## TASK ITEM
Could you count the lines in the listing that include the word "middleware"? Give only the number.

## RECORDS SUPPLIED
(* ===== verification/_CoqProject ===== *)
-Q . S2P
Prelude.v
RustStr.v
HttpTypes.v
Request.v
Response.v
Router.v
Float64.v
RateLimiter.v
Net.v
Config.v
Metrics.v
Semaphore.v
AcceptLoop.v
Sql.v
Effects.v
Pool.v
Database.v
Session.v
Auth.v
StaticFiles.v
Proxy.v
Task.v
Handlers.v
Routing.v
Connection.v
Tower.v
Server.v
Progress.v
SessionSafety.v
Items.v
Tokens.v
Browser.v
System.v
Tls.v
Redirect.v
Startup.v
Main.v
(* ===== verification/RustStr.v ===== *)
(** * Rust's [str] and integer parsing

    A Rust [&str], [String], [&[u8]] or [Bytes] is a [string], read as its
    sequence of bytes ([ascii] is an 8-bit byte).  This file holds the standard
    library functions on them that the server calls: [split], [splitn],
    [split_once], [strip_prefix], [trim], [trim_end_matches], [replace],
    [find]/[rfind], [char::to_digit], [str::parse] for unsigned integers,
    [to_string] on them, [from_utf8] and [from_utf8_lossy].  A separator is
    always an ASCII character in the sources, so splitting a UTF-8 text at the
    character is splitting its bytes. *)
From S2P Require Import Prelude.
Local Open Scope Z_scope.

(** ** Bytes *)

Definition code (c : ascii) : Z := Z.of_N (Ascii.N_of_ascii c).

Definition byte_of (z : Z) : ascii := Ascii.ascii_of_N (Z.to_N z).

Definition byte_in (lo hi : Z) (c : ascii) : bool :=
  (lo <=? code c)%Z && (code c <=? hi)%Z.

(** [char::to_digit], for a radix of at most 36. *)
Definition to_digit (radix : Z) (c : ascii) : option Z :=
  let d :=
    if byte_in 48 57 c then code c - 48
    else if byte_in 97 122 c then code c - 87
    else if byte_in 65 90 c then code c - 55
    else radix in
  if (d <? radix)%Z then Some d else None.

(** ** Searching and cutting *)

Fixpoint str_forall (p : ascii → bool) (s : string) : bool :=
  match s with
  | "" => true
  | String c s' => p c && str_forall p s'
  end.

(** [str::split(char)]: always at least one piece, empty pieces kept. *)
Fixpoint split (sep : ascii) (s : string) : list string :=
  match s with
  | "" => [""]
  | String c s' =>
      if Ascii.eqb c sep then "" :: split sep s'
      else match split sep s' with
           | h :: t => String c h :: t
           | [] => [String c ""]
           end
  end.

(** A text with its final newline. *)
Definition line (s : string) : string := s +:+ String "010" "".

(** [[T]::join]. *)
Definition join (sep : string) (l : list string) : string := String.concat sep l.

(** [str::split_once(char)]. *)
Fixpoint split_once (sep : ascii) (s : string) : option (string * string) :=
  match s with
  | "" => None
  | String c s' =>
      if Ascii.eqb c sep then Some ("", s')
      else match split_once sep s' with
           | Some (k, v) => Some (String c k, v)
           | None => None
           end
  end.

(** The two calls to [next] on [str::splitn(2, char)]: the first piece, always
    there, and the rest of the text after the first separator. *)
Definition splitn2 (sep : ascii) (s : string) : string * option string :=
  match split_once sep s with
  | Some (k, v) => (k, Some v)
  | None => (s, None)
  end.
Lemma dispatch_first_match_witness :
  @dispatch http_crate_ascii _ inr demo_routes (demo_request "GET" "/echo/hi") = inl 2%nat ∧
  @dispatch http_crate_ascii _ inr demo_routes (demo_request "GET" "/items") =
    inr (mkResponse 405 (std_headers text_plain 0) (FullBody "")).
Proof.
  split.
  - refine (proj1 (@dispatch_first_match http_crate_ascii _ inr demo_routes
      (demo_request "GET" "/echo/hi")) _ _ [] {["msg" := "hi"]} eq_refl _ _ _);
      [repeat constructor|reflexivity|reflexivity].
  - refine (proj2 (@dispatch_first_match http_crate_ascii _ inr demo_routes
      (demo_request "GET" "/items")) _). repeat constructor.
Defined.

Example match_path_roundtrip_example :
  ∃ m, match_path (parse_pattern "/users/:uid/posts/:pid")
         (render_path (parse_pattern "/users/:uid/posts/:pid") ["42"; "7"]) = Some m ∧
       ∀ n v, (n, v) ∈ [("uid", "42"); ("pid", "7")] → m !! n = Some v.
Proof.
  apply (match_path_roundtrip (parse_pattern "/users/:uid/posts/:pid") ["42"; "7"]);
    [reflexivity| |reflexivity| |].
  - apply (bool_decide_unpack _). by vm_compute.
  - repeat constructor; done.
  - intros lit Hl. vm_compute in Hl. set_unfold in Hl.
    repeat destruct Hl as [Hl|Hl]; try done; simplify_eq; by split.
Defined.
---
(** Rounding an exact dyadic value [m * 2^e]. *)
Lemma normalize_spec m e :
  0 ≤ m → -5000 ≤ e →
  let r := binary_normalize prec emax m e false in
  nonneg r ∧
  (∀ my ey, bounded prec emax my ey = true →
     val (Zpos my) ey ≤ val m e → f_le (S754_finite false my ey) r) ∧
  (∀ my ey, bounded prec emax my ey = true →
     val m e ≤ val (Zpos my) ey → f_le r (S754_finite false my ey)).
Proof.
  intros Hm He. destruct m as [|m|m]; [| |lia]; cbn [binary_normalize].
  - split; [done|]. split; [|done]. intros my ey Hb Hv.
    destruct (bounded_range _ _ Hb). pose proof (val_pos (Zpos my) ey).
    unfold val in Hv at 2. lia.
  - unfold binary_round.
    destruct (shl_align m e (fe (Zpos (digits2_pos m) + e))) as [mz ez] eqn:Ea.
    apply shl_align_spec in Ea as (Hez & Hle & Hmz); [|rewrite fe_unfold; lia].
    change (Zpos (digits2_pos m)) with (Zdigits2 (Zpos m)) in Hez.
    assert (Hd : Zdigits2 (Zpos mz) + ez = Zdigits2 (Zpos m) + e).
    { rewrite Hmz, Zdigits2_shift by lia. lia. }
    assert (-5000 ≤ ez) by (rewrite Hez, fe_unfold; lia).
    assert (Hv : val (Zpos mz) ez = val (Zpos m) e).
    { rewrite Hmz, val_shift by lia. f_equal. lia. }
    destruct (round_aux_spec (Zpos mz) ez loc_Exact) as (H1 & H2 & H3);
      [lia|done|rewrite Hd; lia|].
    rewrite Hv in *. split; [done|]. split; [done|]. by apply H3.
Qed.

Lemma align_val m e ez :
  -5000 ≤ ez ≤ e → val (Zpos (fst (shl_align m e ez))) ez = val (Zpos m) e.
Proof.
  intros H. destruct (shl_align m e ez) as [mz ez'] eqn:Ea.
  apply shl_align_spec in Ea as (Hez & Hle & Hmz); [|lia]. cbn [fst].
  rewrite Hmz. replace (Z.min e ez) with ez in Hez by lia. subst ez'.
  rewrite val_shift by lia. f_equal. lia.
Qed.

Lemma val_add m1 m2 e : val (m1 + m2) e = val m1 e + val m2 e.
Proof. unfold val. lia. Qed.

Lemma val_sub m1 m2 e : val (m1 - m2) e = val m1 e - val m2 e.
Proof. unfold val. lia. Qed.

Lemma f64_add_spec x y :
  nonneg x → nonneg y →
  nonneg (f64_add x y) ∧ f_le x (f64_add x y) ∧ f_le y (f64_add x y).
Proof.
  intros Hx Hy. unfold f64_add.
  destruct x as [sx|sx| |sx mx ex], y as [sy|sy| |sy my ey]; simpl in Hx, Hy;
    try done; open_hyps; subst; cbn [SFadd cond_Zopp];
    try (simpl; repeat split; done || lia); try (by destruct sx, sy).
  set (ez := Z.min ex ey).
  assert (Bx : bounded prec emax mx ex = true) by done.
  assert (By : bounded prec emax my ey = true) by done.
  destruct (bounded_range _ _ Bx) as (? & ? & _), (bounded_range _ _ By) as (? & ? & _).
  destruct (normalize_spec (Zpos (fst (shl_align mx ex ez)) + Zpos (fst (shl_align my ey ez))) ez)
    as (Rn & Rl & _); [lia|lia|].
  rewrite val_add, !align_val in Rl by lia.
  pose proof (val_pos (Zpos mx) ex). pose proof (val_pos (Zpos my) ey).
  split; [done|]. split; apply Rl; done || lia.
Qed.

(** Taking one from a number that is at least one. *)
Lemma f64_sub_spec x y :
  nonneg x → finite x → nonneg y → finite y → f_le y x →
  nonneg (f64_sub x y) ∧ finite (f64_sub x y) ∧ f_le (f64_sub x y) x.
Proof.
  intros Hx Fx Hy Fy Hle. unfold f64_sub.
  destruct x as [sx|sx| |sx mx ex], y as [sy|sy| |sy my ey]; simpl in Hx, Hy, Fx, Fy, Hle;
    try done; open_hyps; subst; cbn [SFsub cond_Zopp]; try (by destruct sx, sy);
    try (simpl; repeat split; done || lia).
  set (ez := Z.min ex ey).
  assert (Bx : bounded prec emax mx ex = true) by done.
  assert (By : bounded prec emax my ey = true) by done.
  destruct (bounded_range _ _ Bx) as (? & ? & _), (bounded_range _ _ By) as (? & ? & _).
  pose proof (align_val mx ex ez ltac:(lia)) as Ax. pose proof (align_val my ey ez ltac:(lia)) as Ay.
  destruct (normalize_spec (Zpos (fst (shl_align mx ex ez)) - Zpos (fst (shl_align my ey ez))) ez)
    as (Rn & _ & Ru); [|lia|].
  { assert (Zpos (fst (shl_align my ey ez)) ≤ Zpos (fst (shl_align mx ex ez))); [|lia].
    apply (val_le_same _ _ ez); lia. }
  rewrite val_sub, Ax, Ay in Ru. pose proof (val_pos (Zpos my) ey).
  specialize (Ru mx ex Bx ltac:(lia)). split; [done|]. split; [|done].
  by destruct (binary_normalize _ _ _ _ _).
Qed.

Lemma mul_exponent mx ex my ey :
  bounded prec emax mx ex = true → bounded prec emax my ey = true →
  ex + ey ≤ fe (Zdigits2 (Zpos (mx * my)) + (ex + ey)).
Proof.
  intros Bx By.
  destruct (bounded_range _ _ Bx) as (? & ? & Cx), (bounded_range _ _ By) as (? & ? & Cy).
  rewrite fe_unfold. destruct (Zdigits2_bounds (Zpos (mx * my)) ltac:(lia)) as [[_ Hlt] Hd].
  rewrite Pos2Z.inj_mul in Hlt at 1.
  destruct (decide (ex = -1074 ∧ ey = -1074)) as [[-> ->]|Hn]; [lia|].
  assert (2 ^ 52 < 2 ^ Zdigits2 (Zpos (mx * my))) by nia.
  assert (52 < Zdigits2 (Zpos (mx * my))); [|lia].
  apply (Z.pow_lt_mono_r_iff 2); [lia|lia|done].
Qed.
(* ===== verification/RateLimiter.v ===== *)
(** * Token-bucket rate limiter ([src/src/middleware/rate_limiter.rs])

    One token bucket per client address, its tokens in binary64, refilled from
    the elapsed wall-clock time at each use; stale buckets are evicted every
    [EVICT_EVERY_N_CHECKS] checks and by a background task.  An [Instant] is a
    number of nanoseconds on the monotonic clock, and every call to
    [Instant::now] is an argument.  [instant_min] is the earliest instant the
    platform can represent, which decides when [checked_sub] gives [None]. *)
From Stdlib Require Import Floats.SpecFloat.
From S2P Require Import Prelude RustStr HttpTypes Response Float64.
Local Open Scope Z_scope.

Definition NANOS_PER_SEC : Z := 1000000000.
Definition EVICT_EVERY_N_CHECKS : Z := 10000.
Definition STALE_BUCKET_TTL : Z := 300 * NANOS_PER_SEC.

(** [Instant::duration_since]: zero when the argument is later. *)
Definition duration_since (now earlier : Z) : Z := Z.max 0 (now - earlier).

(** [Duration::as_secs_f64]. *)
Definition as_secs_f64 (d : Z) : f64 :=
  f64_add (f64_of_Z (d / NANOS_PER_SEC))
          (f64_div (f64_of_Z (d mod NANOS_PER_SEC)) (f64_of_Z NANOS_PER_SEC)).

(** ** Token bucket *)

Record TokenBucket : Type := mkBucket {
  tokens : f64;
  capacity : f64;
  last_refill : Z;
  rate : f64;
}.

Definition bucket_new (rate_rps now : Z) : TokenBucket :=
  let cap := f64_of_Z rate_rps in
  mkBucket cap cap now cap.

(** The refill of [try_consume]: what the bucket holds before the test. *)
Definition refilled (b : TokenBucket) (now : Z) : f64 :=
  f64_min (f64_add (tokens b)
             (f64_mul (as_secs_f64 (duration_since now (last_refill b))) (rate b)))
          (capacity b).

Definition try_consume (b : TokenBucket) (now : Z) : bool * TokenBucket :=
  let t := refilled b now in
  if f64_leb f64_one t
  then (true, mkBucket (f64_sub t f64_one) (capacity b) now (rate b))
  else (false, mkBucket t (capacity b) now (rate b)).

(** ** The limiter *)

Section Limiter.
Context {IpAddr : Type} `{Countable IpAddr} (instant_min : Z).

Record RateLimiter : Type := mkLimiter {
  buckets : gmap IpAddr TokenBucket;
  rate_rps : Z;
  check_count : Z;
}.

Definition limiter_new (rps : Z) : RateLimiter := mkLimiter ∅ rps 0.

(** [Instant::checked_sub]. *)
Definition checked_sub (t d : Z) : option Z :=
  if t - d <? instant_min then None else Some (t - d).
==
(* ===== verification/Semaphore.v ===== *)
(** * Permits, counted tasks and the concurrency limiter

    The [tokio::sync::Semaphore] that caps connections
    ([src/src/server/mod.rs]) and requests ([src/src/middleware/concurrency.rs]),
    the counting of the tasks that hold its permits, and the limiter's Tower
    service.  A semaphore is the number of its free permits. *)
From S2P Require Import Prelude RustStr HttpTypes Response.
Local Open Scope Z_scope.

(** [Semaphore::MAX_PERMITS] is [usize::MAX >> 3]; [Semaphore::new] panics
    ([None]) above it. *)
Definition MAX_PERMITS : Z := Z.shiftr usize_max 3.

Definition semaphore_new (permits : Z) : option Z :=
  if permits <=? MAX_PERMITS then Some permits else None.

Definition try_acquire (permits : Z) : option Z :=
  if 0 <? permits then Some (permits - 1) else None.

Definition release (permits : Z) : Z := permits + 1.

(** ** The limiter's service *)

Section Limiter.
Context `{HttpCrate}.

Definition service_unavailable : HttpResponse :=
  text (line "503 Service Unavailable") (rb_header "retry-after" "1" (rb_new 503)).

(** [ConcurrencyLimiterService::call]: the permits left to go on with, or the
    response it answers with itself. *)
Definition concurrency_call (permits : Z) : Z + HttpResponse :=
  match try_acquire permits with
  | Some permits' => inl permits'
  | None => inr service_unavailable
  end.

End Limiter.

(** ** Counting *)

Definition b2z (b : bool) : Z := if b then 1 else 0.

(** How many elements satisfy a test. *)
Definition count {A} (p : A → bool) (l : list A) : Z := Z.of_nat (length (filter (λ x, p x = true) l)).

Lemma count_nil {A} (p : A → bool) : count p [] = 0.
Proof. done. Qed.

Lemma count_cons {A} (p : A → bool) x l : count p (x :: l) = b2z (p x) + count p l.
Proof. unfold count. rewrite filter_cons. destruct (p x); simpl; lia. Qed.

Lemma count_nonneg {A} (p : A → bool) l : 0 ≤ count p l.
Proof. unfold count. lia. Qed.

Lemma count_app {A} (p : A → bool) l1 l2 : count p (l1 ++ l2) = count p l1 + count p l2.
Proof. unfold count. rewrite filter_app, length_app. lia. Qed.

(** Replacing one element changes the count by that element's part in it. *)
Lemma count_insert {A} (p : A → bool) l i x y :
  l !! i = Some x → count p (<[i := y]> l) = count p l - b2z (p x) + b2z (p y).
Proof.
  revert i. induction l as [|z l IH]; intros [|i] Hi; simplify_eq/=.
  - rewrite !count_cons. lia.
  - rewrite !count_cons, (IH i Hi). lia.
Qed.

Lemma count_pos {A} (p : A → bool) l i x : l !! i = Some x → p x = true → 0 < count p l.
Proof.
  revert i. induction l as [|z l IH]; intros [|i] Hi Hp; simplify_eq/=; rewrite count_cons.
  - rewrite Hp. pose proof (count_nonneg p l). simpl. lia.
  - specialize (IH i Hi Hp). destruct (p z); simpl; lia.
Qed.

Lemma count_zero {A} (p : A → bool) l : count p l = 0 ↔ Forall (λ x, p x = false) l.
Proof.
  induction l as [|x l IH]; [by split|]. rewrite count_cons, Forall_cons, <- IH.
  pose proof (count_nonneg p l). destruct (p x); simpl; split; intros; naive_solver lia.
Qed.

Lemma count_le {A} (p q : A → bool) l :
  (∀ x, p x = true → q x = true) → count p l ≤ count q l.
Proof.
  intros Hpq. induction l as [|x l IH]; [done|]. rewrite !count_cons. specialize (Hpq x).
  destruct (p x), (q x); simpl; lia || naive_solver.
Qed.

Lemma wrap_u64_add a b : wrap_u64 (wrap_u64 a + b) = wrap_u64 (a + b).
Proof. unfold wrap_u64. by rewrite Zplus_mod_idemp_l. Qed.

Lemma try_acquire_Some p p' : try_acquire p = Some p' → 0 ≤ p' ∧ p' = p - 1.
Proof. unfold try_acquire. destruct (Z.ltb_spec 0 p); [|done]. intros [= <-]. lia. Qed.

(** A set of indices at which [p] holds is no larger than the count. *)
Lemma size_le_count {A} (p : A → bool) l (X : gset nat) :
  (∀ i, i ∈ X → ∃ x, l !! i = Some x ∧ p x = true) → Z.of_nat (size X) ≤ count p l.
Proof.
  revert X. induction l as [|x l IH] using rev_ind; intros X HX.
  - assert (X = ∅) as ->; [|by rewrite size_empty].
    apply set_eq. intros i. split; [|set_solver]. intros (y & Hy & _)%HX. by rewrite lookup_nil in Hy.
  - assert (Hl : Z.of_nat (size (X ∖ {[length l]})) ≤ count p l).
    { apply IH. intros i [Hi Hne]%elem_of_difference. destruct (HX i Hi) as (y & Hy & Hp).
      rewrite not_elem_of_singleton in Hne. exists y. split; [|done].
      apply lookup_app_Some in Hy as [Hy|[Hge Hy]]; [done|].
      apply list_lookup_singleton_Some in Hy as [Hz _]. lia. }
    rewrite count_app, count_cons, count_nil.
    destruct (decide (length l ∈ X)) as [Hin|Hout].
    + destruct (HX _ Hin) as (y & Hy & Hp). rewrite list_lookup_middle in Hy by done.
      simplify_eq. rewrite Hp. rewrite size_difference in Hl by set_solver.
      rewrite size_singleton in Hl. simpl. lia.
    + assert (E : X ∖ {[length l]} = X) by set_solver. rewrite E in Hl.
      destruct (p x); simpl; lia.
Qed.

## SOLUTION
2